Below is another example that shows where the model is getting confused:

This is an ambiguous statement and seems positive at first, but is really holds a negative sentiment towards the target restaurant. It’s no wonder that a model as simple as this would be confused with such a statement.

Now that we’ve added 50 new labeled points, lets see how our model has improved over the course of training.

import matplotlib.pyplot as plt 

x_plot = np.arange(0, 60, 10)
plt.style.use('seaborn')
plt.figure(figsize=(12,6))
plt.plot(x_plot, [base_acc] + accs)
plt.xlabel('Number of Labeled Samples')
plt.ylabel('Balanced Accuracy')
plt.show()

As you can see, model performance has increased to around 75% after only labeling 50 points. This is pretty good for just labeling 50 more points.

We can even compare our model after Active Learning with a model that simply used 50 extra randomly sampled datapoints. Let’s construct a second model in the exact same way as the first and see how it performs.

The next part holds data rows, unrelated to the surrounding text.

Lemma print_attributes_text (attributes : list xml_attribute) : Forall attribute_ok attributes -> attributes_text limits (concat (map print_attribute attributes)) attributes.
Proof.
  induction 1 as [|a attributes [Hn Hl] Hat IH]; [constructor|]. cbn [map concat].
  replace (print_attribute a ++ concat (map print_attribute attributes)) with ([32] ++ (xa_name a ++ [] ++ 61 :: [] ++ 34 :: escape (xa_value a) ++ [34]) ++ concat (map print_attribute attributes)) by done.
  apply attributes_cons; [by repeat constructor|done| |done]. exists [], [], 34, (escape (xa_value a)). split_and!; [done|done|constructor|constructor|by left|apply escape_value|done].
Qed.

Lemma print_start_tag (name : bytes) (attributes : list xml_attribute) :
  event_ok (start_event name attributes) -> start_tag limits (print_event (start_event name attributes)) name attributes false.
Proof. intros (Hn & Ha & Hd). exists (concat (map print_attribute attributes)), []. split_and!; [done|done|by apply print_attributes_text|constructor|done]. Qed.

Lemma print_end_tag (name : bytes) : name_text limits name -> end_tag limits (print_event (end_event name)) name.
Proof. intros Hn. exists []. split_and!; [done|done|constructor]. Qed.

Lemma printed_steps (events : list xml_event) (p : xml_parser) (rest : bytes) :
  well_formed (xp_open p) events -> xp_open p <> [] -> xp_text p = print_events events ++ rest -> xp_element_count p + starts events <= max_elements limits ->
  tag_steps limits p {| xp_text := rest; xp_element_count := xp_element_count p + starts events; xp_events := xp_events p ++ events; xp_open := [] |}.
Proof.
  revert p. induction events as [|event events IH]; intros p; [done|]. unfold print_events in *. cbn [well_formed map concat]. rewrite <- app_assoc. intros [Hok H] Ho Et Hc.
  destruct event as [kind name attributes]; cbn [xe_kind xe_name xe_attributes] in *. destruct kind; [destruct H as [Hd Hw]|destruct H as [Ha Hw]].
  - fold (start_event name attributes) in *. revert Hc. rewrite starts_start. intros Hc. pose proof (starts_nonneg events).
    eapply steps_more; [done|apply (tag_step_start limits [] (print_event (start_event name attributes)) (concat (map print_event events) ++ rest) name attributes false p); [by repeat constructor|by apply print_start_tag|done|lia|done]|].
    rewrite Z.add_assoc. change (xp_events p ++ start_event name attributes :: events) with (xp_events p ++ [start_event name attributes] ++ events). rewrite app_assoc.
    apply (IH (after_start name attributes false (concat (map print_event events) ++ rest) p)); [done|done|done|cbn; lia].
  - subst attributes. fold (end_event name) in *. rewrite starts_end in *. destruct (xp_open p) as [|back open] eqn:Eo; [done|].
    assert (back = name) as -> by (destruct open; by destruct Hw). pose proof Hok as (Hn & _).
    pose proof (tag_step_end limits [] (print_event (end_event name)) (concat (map print_event events) ++ rest) name open p ltac:(by repeat constructor) (print_end_tag name Hn) Et Eo) as Hs.
    eapply steps_more; [by rewrite Eo|exact Hs|]. change (xp_events p ++ end_event name :: events) with (xp_events p ++ [end_event name] ++ events). rewrite app_assoc.
    destruct open as [|n open]; [destruct Hw as [_ ->]; rewrite app_nil_r; change (starts []) with 0; rewrite Z.add_0_r; constructor|].
    destruct Hw as [_ Hw]. by apply (IH {| xp_text := concat (map print_event events) ++ rest; xp_element_count := xp_element_count p; xp_events := xp_events p ++ [end_event name]; xp_open := n :: open |}).
Qed.

(** Events that are well formed are read back from the document they are printed to, with
    whatever characters their values have. *)
Theorem xml_printed_read_back (events : list xml_event) :
  well_formed [] events -> starts events <= max_elements limits -> Z.of_nat (length (print_events events)) <= max_document_size limits ->
  read_xml limits (print_events events) = Ret events.
Proof.
  intros Hw Hn Hl. destruct events as [|[kind name attributes] events]; [done|]. destruct Hw as [Hok Hw]. destruct kind; [|by destruct Hw]. destruct Hw as [Hd Hw].
  fold (start_event name attributes) in *. cbn [xe_name start_event] in *. pose proof (starts_nonneg events). revert Hn. rewrite starts_start. intros Hn.
  set (p := after_start name attributes false (print_events events) (parser_at (print_events (start_event name attributes :: events)))).
  destruct (proj1 (root_exact limits (print_events (start_event name attributes :: events)) [] (start_event name attributes :: events))) as (t & Et & He & _).
  { eexists p, _, _. split_and!; [exists name, attributes, false, (print_events events); split_and!; [done|by apply print_start_tag|cbn; lia|done|done]| | | |].
    - apply (printed_steps events p []); [done|done|by rewrite app_nil_r|cbn; lia].
    - done.
    - done.
    - done. }
  apply run_complete. split; [|split; [by rewrite starts_start|]].
  - split; [|done]. unfold print_events. cbn. lia.
  - rewrite app_nil_r in Et. exists [], [], [], t, []. rewrite app_nil_r. split_and!; [done|by left|by left|by repeat constructor|done|by repeat constructor].
Qed.
End printing.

#sample 50 more datapoints randomly for train set
X_train_2, X_test_2, Y_train_2, Y_test_2 = train_test_split(X, y, train_size = 0.25, random_state = 2020)

second_pipe_model = Pipeline([('vectorizer', vectorizer),
                       ('logreg', logregmodel)])

second_pipe_model.fit(X_train_2, Y_train_2.astype(int))
second_preds = second_pipe_model.predict(X_test_2)
balanced_accuracy_score(second_preds, Y_test_2.astype(int))

0.7207772601794341

So here we see that the resulting accuracy from randomly sampling 50 more points ends up with worse overall balanced accuracy than when we had iteratively selected new points using Active Learning. Very interesting! Of course this isn’t an exhaustive comparison between both models. We would probably have to employ some sort of cross-validation if we wanted to be sure of the difference in performance. But this is interesting nonetheless.